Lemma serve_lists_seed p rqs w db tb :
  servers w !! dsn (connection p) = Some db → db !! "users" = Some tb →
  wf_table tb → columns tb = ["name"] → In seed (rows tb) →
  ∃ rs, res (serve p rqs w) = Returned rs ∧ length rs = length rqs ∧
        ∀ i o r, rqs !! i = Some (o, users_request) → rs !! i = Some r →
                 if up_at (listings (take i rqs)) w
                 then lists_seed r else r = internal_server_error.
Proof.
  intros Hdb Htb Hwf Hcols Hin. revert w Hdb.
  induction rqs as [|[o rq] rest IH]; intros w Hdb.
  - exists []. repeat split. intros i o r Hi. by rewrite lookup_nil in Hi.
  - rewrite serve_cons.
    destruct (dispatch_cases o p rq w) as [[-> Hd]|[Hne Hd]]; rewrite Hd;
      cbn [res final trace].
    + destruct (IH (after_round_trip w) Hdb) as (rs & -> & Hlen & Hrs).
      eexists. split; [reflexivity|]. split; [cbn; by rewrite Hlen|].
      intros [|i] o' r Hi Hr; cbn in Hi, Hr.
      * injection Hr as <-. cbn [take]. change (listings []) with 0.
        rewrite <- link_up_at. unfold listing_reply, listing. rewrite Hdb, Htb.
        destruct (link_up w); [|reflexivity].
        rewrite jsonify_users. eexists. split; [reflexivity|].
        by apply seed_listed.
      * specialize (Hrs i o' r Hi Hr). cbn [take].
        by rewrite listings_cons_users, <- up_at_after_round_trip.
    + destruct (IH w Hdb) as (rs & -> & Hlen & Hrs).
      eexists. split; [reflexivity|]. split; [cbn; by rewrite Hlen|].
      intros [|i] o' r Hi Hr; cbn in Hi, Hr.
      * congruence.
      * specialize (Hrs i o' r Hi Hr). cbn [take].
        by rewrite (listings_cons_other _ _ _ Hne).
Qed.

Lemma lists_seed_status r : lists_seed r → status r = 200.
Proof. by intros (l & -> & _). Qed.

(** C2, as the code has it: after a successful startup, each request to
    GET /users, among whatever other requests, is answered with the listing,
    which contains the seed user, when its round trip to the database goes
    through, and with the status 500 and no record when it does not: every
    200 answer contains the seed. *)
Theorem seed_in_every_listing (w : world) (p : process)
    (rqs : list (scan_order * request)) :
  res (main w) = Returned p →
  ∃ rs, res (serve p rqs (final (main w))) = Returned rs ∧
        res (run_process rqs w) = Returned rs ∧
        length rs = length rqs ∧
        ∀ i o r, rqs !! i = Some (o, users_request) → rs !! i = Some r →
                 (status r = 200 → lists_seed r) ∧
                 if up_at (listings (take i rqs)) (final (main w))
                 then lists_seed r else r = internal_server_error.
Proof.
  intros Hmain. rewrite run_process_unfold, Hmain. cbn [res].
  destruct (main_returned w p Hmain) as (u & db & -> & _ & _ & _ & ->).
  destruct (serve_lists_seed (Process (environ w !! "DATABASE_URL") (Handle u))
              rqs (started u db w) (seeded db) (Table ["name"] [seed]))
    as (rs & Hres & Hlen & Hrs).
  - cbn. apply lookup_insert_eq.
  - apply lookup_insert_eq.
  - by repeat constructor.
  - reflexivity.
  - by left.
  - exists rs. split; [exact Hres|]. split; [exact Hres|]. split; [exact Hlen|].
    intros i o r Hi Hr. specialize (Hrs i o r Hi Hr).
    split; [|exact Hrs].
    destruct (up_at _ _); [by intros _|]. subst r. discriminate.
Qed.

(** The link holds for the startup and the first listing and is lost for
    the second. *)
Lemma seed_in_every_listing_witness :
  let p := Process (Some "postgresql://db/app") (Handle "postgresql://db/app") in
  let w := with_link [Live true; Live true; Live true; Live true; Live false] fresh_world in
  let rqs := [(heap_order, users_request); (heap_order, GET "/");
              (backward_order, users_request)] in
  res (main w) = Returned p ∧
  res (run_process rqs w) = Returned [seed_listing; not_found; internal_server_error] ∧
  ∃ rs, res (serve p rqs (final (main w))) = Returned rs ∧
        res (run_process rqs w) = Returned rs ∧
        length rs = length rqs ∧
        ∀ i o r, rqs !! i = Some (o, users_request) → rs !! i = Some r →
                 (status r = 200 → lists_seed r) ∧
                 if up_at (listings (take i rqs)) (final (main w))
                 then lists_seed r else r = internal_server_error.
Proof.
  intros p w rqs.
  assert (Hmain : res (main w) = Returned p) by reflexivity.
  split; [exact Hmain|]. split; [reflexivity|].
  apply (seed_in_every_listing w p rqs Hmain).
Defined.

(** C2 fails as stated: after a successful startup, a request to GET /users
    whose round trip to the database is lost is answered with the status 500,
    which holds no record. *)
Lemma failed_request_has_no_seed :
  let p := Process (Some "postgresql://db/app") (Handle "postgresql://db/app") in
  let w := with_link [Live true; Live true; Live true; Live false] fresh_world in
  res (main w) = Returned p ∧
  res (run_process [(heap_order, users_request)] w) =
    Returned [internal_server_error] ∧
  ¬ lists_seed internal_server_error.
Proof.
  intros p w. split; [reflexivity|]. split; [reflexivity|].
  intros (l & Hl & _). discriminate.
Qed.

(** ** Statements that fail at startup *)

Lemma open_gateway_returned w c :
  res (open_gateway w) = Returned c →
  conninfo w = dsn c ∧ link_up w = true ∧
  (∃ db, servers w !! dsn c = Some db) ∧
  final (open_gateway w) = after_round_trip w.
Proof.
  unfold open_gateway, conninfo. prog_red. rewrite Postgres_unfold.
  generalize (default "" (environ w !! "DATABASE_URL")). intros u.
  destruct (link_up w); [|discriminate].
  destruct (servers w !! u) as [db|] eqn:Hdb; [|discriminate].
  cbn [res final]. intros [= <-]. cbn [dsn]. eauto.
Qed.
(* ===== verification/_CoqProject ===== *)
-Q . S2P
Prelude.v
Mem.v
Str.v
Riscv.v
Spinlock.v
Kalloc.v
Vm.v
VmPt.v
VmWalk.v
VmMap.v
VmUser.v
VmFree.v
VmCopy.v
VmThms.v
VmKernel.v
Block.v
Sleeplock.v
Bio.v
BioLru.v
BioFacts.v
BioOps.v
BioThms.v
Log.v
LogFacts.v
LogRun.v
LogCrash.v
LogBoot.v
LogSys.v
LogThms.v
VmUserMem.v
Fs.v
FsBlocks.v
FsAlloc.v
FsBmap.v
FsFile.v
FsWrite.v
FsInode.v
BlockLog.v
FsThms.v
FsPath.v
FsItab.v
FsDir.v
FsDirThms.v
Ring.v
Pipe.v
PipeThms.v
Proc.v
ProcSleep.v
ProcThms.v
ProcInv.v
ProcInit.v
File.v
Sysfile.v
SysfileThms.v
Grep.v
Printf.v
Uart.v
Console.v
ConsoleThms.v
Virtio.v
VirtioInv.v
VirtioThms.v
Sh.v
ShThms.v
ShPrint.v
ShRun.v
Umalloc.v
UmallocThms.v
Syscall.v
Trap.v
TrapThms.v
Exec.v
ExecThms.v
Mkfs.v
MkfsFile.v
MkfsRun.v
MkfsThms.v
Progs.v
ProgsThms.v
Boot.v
..........
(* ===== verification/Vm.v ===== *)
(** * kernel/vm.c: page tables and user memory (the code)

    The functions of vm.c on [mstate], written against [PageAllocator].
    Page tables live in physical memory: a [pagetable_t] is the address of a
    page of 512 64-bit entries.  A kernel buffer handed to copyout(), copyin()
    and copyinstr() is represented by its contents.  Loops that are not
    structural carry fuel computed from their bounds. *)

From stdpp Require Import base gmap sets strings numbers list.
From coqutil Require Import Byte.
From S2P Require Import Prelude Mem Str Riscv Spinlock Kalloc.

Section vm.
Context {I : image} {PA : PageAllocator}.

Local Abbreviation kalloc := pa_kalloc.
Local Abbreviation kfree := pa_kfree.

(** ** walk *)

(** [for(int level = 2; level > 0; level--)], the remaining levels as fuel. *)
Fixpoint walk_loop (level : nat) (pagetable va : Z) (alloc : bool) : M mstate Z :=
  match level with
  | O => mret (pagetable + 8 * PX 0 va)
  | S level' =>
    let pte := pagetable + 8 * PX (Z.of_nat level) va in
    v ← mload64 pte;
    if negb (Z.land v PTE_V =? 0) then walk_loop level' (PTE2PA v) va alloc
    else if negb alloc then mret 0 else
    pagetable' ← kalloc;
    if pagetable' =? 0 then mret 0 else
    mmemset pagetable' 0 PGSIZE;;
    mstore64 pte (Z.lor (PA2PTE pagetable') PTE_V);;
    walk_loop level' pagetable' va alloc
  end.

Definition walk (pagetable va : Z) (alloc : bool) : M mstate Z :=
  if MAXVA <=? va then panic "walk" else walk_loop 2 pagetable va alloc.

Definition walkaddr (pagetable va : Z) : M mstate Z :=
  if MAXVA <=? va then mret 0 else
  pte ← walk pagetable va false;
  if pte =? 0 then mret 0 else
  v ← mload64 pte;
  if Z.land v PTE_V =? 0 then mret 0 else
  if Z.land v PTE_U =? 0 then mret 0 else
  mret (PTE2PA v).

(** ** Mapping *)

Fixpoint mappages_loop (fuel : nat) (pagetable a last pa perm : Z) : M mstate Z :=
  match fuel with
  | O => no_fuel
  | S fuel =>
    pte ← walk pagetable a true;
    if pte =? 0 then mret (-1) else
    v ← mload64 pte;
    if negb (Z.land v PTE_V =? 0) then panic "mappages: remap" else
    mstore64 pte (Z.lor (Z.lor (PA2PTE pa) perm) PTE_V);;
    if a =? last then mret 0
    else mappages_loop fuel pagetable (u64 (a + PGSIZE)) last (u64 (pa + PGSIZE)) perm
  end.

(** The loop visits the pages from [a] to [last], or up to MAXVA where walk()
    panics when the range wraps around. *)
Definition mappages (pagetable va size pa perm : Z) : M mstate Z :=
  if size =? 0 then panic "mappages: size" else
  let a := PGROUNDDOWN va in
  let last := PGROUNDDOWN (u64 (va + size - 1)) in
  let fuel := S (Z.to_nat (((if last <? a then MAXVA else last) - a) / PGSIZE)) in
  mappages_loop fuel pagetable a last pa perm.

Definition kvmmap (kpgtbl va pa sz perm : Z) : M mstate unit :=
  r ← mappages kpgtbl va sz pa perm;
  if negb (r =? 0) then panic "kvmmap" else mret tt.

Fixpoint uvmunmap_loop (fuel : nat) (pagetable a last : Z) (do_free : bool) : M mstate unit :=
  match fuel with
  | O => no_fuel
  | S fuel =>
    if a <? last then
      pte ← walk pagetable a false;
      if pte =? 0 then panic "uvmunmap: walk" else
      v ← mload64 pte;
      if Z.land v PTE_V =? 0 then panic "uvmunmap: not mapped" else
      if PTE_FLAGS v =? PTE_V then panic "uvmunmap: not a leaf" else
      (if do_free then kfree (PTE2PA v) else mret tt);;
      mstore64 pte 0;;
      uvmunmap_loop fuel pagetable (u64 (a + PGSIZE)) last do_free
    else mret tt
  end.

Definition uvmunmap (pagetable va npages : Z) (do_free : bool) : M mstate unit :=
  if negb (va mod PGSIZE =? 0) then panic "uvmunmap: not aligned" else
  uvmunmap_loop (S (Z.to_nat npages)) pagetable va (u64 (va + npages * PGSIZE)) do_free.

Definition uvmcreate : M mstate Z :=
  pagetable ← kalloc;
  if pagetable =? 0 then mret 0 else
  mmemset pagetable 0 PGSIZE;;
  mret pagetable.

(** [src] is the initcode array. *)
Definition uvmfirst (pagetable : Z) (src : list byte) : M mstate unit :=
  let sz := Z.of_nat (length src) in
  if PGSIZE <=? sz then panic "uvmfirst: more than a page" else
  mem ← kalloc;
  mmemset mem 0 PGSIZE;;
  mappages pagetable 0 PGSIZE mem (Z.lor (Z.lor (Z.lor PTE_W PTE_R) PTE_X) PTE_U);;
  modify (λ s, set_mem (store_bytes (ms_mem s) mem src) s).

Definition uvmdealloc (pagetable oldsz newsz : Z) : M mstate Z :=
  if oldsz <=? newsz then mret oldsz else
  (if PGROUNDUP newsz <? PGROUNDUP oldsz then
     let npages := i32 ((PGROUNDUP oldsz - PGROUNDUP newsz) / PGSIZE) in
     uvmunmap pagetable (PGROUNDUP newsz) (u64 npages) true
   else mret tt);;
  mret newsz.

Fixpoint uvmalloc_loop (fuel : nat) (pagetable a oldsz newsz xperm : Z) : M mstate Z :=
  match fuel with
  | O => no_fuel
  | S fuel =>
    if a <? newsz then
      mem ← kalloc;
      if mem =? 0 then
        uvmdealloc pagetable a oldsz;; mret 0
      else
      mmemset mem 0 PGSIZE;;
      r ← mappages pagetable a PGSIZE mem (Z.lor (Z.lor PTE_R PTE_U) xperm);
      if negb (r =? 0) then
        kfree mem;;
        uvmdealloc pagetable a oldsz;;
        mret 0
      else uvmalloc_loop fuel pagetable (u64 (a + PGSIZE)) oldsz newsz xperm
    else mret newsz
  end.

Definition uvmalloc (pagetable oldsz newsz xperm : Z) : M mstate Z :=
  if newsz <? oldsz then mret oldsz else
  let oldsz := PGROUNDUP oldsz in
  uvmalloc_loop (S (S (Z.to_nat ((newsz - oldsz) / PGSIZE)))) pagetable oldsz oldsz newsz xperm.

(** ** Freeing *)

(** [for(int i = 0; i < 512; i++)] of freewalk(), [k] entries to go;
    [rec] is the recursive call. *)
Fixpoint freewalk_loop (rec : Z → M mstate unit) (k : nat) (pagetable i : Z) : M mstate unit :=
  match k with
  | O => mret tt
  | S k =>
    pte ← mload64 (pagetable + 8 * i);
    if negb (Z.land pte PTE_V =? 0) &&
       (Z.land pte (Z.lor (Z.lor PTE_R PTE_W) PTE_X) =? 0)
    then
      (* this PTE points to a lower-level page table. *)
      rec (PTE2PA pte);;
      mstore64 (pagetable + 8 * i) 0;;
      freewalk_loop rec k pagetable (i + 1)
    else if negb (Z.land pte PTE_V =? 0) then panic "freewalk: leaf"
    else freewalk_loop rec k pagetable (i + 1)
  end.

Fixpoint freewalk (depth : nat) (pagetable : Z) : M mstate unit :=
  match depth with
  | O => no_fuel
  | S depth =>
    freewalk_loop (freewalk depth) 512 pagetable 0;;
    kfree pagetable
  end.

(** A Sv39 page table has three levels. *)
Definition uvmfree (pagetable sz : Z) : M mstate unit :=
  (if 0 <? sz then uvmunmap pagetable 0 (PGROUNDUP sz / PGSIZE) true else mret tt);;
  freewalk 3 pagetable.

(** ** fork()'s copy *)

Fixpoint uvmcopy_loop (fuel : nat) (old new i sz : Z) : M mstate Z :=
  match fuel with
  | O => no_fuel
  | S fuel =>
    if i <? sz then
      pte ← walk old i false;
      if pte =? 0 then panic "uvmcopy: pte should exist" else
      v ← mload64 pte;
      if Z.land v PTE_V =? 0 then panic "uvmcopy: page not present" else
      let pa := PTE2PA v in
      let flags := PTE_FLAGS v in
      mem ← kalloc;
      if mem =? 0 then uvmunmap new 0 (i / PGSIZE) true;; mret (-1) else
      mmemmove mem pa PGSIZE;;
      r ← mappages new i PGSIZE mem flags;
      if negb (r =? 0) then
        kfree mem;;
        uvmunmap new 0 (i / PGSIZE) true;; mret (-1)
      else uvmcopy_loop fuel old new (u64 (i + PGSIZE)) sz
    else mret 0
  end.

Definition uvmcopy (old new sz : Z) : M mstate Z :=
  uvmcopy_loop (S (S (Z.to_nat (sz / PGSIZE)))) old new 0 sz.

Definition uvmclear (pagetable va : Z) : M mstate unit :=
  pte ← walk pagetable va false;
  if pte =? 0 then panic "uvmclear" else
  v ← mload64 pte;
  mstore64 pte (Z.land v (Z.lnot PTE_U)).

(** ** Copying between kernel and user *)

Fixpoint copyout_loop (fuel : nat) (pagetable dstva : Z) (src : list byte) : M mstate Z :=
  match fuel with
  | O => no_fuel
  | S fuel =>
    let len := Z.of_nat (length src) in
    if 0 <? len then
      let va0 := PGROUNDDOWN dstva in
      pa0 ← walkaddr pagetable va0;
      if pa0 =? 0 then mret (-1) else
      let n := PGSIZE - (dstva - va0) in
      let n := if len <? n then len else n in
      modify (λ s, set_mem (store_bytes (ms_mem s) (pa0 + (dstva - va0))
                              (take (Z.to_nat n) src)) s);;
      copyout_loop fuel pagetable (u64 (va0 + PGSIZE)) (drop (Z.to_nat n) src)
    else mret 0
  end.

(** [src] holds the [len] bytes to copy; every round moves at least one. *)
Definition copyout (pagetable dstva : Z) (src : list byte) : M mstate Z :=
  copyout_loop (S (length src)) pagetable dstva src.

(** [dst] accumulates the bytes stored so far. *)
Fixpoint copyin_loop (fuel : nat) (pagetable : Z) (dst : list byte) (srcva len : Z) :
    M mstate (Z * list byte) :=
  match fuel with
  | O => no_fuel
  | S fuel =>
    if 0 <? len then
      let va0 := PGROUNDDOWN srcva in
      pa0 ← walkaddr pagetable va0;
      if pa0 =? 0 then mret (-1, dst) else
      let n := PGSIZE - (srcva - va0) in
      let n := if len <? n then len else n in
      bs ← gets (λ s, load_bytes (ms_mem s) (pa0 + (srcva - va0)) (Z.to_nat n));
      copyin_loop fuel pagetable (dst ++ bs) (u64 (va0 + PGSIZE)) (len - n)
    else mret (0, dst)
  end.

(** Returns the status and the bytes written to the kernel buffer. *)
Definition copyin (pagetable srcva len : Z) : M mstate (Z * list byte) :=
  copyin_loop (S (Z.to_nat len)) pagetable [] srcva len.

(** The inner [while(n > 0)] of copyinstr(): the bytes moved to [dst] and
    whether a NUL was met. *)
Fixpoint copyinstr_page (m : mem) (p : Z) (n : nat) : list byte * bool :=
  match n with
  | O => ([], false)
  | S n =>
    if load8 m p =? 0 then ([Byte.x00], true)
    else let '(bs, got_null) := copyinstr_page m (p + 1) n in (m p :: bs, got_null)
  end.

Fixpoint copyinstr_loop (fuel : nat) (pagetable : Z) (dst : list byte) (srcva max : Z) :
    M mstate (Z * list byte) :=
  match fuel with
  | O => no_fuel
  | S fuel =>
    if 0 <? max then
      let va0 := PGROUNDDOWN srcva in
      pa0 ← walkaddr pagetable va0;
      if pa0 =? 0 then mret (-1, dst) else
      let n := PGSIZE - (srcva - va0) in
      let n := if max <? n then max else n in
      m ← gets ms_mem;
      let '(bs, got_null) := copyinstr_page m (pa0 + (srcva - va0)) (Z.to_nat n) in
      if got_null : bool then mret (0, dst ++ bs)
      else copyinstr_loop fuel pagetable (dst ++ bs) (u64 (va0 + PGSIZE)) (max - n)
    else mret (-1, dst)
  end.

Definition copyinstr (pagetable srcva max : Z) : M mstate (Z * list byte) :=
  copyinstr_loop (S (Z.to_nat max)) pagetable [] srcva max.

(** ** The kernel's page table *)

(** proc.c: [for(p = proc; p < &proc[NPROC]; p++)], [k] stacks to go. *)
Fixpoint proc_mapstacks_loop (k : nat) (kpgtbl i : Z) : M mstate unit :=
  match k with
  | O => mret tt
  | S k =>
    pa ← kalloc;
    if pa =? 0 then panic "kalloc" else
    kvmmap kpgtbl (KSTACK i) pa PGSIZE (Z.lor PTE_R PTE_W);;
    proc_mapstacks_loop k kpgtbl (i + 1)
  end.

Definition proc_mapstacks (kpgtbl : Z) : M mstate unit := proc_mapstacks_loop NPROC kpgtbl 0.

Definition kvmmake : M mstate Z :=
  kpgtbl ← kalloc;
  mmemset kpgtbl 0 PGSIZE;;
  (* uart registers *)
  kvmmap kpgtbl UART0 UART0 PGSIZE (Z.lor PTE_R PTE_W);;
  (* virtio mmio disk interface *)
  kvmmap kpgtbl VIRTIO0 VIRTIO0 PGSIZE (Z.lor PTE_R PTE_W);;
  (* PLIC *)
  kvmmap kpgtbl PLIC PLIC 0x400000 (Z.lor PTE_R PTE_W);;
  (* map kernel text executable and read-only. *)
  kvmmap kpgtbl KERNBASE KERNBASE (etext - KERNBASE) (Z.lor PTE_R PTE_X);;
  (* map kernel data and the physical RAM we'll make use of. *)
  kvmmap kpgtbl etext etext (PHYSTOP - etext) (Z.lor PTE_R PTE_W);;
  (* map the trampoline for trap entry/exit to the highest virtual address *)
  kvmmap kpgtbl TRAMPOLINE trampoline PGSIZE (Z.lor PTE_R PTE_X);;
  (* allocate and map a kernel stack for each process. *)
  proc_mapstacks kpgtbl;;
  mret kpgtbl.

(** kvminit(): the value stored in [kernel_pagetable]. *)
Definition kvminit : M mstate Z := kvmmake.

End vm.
..........
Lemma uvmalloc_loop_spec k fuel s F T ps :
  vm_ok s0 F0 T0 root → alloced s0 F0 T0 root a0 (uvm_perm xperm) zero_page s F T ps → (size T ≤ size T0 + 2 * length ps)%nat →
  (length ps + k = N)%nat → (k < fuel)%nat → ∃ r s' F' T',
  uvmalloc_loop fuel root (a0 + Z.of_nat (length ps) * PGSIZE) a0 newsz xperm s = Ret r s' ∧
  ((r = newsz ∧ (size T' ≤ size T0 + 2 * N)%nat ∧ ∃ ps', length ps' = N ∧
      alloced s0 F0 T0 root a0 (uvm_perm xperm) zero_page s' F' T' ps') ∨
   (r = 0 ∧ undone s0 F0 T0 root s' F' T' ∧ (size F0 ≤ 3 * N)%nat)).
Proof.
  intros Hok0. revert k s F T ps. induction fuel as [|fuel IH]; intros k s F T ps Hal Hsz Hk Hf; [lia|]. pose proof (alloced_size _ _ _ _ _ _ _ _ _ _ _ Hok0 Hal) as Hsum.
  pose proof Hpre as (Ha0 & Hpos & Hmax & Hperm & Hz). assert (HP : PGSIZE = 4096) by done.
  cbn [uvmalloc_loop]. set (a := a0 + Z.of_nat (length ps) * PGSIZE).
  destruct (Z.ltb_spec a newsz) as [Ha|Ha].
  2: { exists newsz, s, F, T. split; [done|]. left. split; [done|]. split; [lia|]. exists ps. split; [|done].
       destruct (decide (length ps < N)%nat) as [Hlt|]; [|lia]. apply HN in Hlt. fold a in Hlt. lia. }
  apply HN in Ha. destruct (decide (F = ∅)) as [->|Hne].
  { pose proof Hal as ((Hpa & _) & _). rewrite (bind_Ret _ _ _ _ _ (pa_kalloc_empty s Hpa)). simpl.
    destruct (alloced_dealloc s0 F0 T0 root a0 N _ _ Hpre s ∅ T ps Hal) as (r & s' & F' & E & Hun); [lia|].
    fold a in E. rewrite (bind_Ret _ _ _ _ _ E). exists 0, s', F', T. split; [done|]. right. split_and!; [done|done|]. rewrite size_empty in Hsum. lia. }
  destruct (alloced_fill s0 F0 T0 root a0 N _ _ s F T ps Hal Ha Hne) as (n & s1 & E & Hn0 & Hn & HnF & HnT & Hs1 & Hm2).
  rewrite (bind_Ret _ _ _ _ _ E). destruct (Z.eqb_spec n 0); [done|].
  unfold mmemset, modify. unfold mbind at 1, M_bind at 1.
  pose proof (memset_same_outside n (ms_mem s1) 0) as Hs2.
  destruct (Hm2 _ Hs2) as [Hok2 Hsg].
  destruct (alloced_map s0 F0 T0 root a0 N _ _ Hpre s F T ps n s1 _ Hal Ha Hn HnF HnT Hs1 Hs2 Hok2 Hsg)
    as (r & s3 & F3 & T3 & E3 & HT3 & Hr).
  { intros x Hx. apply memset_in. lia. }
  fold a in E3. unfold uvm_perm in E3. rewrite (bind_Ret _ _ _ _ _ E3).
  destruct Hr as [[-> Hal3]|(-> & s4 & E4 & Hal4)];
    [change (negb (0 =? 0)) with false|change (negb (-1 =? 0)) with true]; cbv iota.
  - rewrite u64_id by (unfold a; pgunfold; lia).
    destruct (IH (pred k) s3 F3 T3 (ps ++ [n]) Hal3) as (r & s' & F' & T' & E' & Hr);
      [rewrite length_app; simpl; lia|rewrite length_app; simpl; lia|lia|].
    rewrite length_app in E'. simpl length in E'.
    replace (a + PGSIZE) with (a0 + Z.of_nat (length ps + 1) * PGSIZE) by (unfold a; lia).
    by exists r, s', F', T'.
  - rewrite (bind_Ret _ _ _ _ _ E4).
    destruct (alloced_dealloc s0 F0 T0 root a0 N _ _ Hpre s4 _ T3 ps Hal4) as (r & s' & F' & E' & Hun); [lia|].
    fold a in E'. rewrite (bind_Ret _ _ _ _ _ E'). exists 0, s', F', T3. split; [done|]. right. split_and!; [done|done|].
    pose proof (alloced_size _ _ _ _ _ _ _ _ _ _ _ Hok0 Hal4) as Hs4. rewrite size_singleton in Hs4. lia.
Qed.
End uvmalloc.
..........
Directions: Going through the entries above, show each line that contains "left".

Your response:
  - by left.
  2: { exists newsz, s, F, T. split; [done|]. left. split; [done|]. split; [lia|]. exists ps. split; [|done].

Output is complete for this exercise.